Und als der Kerl mit einem neuen Fluch ihm sagte, das wäre allerdings der Fall, antwortete der Arzt:
»Ich habe Ihnen nur eins zu sagen, Herr: wenn Sie mit dem Rumtrinken so weiter machen, wird die Welt bald von einem sehr dreckigen Schuft befreit sein!«
Die Wut des alten Burschen war schrecklich anzusehen. Er sprang auf, zog ein Matrosen-Klappmesser, öffnete es, schwang es auf der offenen Handfläche und drohte dem Doktor, er werde ihn an die Wand spießen.

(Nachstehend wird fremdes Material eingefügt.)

(* ===== verification/Input.v ===== *)
(** The live source of packets: [input.cc].

    The constructor and [getPacket] are functions of what the system calls they
    make answer.  A member the constructor leaves unset is [None]; using it is
    undefined. *)
From stdpp Require Import gmap.
From S2P Require Import Prelude Ieee Sockets Framing.
#[local] Open Scope Z_scope.

(** ** Opening *)

Record Input := {
  socketForLidar : Z;
  socketForGPS : option Z;
  socketNumber : option Z;
}.

(** The answers of the calls of the constructor: a descriptor or -1 from
    [socket], success or failure from the others. *)
Record InputCalls := {
  lidar_socket : Z;
  lidar_bind : bool;
  lidar_nonblock : bool;
  gps_socket : Z;
  gps_bind : bool;
  multicast_pton : bool;
  multicast_membership : bool;
  gps_nonblock : bool;
}.

(** Failures of [SO_REUSEPORT] and of the IPv4 membership are only reported.
    The IPv6 branch clears the address, so it always binds to any address. *)
Definition Input_new (isIpV6 multicast : bool) (port gpsPort : Z) (c : InputCalls) : Input :=
  let failed gps := {| socketForLidar := lidar_socket c; socketForGPS := gps;
                       socketNumber := None |} in
  if lidar_socket c =? -1 then failed None
  else if negb (lidar_bind c) then failed None
  else if negb (lidar_nonblock c) then failed None
  else if port =? gpsPort then
    {| socketForLidar := lidar_socket c; socketForGPS := None; socketNumber := Some 1 |}
  else if gps_socket c =? -1 then failed (Some (-1))
  else if negb (gps_bind c) then failed (Some (gps_socket c))
  else if isIpV6 && multicast && negb (multicast_pton c && multicast_membership c)
  then failed (Some (gps_socket c))
  else if negb (gps_nonblock c) then failed (Some (gps_socket c))
  else {| socketForLidar := lidar_socket c; socketForGPS := Some (gps_socket c);
          socketNumber := Some 2 |}.

(** The descriptors the destructor closes; testing an unset member is
    undefined. *)
Definition Input_delete (i : Input) : outcome Empty_set (list Z) :=
  match socketForGPS i with
  | None => Undef
  | Some gps =>
      Ret ((if 0 <? gps then [gps] else []) ++
           (if 0 <? socketForLidar i then [socketForLidar i] else []))
  end.

(** ** Receiving *)

(** What [poll] and [recvfrom] report for one descriptor: the bits of [revents],
    and the datagram waiting or the failure of [recvfrom], [true] for
    [EWOULDBLOCK]. *)
Record Polled := {
  pollin : bool;
  pollerr : bool;
  pollhup : bool;
  pollnval : bool;
  datagram : list Z + bool;
}.

Definition device_error (p : Polled) : bool := pollerr p || pollhup p || pollnval p.

(** The first descriptor with [POLLIN]. *)
Fixpoint receive (fds : list Polled) : option (list Z + bool) :=
  match fds with
  | [] => None
  | p :: fds => if pollin p then Some (datagram p) else receive fds
  end.

(** [getPacket]: [None] is the return of -1. [retval] is the result of [poll],
    [fds] what it reports for each descriptor in the order polled (the GPS
    socket first when there are two), [time] the clock. *)
Definition getPacket (i : Input) (retval : Z) (fds : list Polled) (time : option (Z * Z))
    (pkt : PandarPacket) : outcome Empty_set (option PandarPacket) :=
  match socketNumber i with
  | None => Undef
  | Some n =>
      if (retval <? 0) || (retval =? 0) then Ret None
      else
        first ← arr_get fds 0;
        if device_error first then Ret None
        else
          match receive (take (Z.to_nat n) fds) with
          | None => Undef
          | Some (inl bytes) =>
              let got := take (Z.to_nat ETHERNET_MTU) bytes in
              Ret (Some {| pkt_data := got ++ drop (length got) (pkt_data pkt);
                           pkt_size := zlen got; pkt_stamp := getNowTimeSec time |})
          | Some (inr false) => Ret None
          | Some (inr true) =>
              Ret (Some {| pkt_data := pkt_data pkt; pkt_size := u32 (-1);
                           pkt_stamp := getNowTimeSec time |})
          end
  end.

(** ** What the receiving thread gets *)

(** The descriptor the datagram is taken from: the first readable one of the
    first [n]. *)
Definition first_readable (n : Z) (fds : list Polled) (q : Polled) : Prop :=
  exists k : nat, Z.of_nat k < n /\ fds !! k = Some q /\ pollin q = true /\
    forall (j : nat) p, (j < k)%nat -> fds !! j = Some p -> pollin p = false.

Lemma receive_first n fds q :
  first_readable n fds q -> receive (take (Z.to_nat n) fds) = Some (datagram q).
Proof.
  intros (k & Hk & Hq & Hin & Hbefore). assert (k < Z.to_nat n)%nat as Hkn by lia.
  clear Hk. revert k fds Hkn Hq Hbefore. induction (Z.to_nat n) as [|m IH]; intros k fds Hkn Hq Hbefore; [lia|].
  destruct fds as [|p fds]; [done|]. destruct k as [|k].
  - injection Hq as ->. cbn. by rewrite Hin.
  - cbn. rewrite (Hbefore 0%nat p) by (done || lia). apply (IH k); [lia|done|].
    intros j p' Hj. apply (Hbefore (S j)). lia.
Qed.

Lemma receive_nothing fds : Forall (fun p => pollin p = false) fds -> receive fds = None.
Proof. induction 1 as [|p fds Hp _ IH]; [done|]. cbn. by rewrite Hp. Qed.

(** A packet of 2 ^ 32 - 1 bytes cannot be recorded. *)
Lemma raw_packet_wouldblock data stamp :
  zlen data = ETHERNET_MTU ->
  raw_packet {| pkt_data := data; pkt_size := u32 (-1); pkt_stamp := stamp |} = Undef.
Proof.
  intros Hbuf. unfold raw_packet. cbn [pkt_size pkt_data pkt_stamp].
  destruct (decide (0 <= u32 (-1) <= zlen data)) as [[_ Hle]|_].
  { change (u32 (-1)) with (2 ^ 32 - 1) in Hle. rewrite Hbuf in Hle. unfold ETHERNET_MTU in Hle. lia. }
  unfold to_signed, to_unsigned. repeat (case_match || case_decide); done.
Qed.

(** C40: what [getPacket] does with a buffer of 1500 bytes, for every answer of the
    kernel. It reports an error exactly when [poll] fails or times out, when the
    first descriptor has an error, hang-up or invalid bit, or when [recvfrom] on
    the first readable descriptor fails other than by [EWOULDBLOCK]. Otherwise it
    delivers the first 1500 bytes of that descriptor's datagram with their exact
    number and the clock's time. After [EWOULDBLOCK], though, it reports success
    with a size of 2^32 - 1, which the processing thread cannot record without
    leaving the buffer; and it uses an unset variable when the constructor had
    failed, or when no descriptor is readable. *)
Theorem getPacket_spec (i : Input) (retval : Z) (first : Polled) (rest : list Polled)
    (time : option (Z * Z)) (pkt : PandarPacket) (Hbuf : zlen (pkt_data pkt) = ETHERNET_MTU) :
  let fds := first :: rest in
  let result := getPacket i retval fds time pkt in
  (socketNumber i = None -> result = Undef) /\
  (forall n, socketNumber i = Some n ->
     (retval <= 0 -> result = Ret None) /\
     (pollerr first || pollhup first || pollnval first = true -> result = Ret None) /\
     (0 < retval -> pollerr first || pollhup first || pollnval first = false ->
        (Forall (fun p => pollin p = false) (take (Z.to_nat n) fds) -> result = Undef) /\
        (forall q, first_readable n fds q ->
           match datagram q with
           | inl bytes => exists p, result = Ret (Some p) /\
               pkt_size p = Z.min ETHERNET_MTU (zlen bytes) /\
               take (Z.to_nat (pkt_size p)) (pkt_data p) = take (Z.to_nat ETHERNET_MTU) bytes /\
               zlen (pkt_data p) = ETHERNET_MTU /\ pkt_stamp p = getNowTimeSec time
           | inr false => result = Ret None
           | inr true => exists p, result = Ret (Some p) /\ pkt_size p = 2 ^ 32 - 1 /\
               raw_packet p = Undef
           end))).
Proof.
  cbn zeta. unfold getPacket. split; [by intros ->|]. intros n ->. fold (device_error first).
  change (arr_get (first :: rest) 0) with (Ret (E := Empty_set) first). cbn [mbind outcome_bind].
  split; [|split].
  - intros Hr. by replace ((retval <? 0) || (retval =? 0)) with true by lia.
  - intros ->. by destruct (_ || _).
  - intros Hr ->. replace ((retval <? 0) || (retval =? 0)) with false by lia.
    split; [by intros ->%receive_nothing|]. intros q ->%receive_first.
    destruct (datagram q) as [bytes|[]]; [|by eexists; split_and!; [..|apply raw_packet_wouldblock]|done].
    eexists. split; [done|]. cbn [pkt_size pkt_data pkt_stamp].
    set (got := take (Z.to_nat ETHERNET_MTU) bytes).
    assert (zlen got = Z.min ETHERNET_MTU (zlen bytes)) as Hgot
      by (subst got; rewrite length_take; unfold ETHERNET_MTU; lia).
    split; [done|]. split; [by rewrite Nat2Z.id, take_app_length|].
    rewrite length_app, length_drop. unfold ETHERNET_MTU in *. split; [lia|done].
Qed.

(** A short datagram on the second socket. *)
Definition example_input : Input :=
  {| socketForLidar := 4; socketForGPS := Some 5; socketNumber := Some 2 |}.
Definition example_polled : list Polled :=
  [{| pollin := false; pollerr := false; pollhup := false; pollnval := false; datagram := inl [] |};
   {| pollin := true; pollerr := false; pollhup := false; pollnval := false; datagram := inl [7; 8] |}].
Definition example_buffer : PandarPacket :=
  {| pkt_data := replicate 1500 0; pkt_size := 0; pkt_stamp := S754_nan |}.

Lemma getPacket_spec_witness :
  exists p, getPacket example_input 1 example_polled (Some (100, 5)) example_buffer = Ret (Some p) /\
    pkt_size p = 2 /\ take 2 (pkt_data p) = [7; 8].
Proof.
  destruct (getPacket_spec example_input 1
    {| pollin := false; pollerr := false; pollhup := false; pollnval := false; datagram := inl [] |}
    [{| pollin := true; pollerr := false; pollhup := false; pollnval := false; datagram := inl [7; 8] |}]
    (Some (100, 5)) example_buffer eq_refl) as [_ H].
  destruct (H 2 eq_refl) as (_ & _ & Hread).
  destruct (Hread ltac:(lia) eq_refl) as [_ Hfirst].
  destruct (Hfirst {| pollin := true; pollerr := false; pollhup := false; pollnval := false;
      datagram := inl [7; 8] |}) as (p & Hp & Hs & Hdata & _).
  - exists 1%nat. split; [lia|]. split; [reflexivity|]. split; [reflexivity|].
    intros j p Hj Hp. replace j with 0%nat in Hp by lia. by injection Hp as <-.
  - exists p. split; [exact Hp|]. rewrite Hs in *. split; [reflexivity|exact Hdata].
Defined.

Der aber rührte sich nicht einmal. Er sprach wie bisher über die Schulter weg zum Kaptein und sagte mit der gleichen ruhigen Stimme, ziemlich laut, so daß alle im Zimmer ihn hören konnten, aber ganz gelassen:
»Wenn Ihr nicht augenblicklich das Messer in die Tasche steckt, so gebe ich Euch mein Wort darauf: nach der nächsten Gerichtssitzung hängt Ihr am Galgen!«
Dann kreuzten ihre Blicke sich; aber der Kaptein gab bald klein bei, steckte seine Waffe ein und setzte sich wieder hin, wobei er wie ein geprügelter Hund knurrte. »Und nun noch eins, mein Mann!« fuhr der Doktor fort: »Da ich jetzt weiß, daß solch ein Bursche in meinem Bezirk ist, so könnt Ihr Euch darauf verlassen, daß ich Tag und Nacht ein Auge auf Euch haben werde. Ich bin nicht nur Arzt, ich bin auch Beamter; und wenn ich auch nur die leiseste Beschwerde über Euch höre – wär's auch bloß wegen einer Unhöflichkeit wie heute abend –, so werde ich dafür zu sorgen wissen, daß man Euch an dem Kragen nimmt und abschiebt. Und damit genug!«
Bald darauf wurde Dr. Liveseys Pferd gebracht, und er ritt ab; der Kaptein aber war an diesem Abend still und tat noch viele Abende hinterher den Mund nicht auf.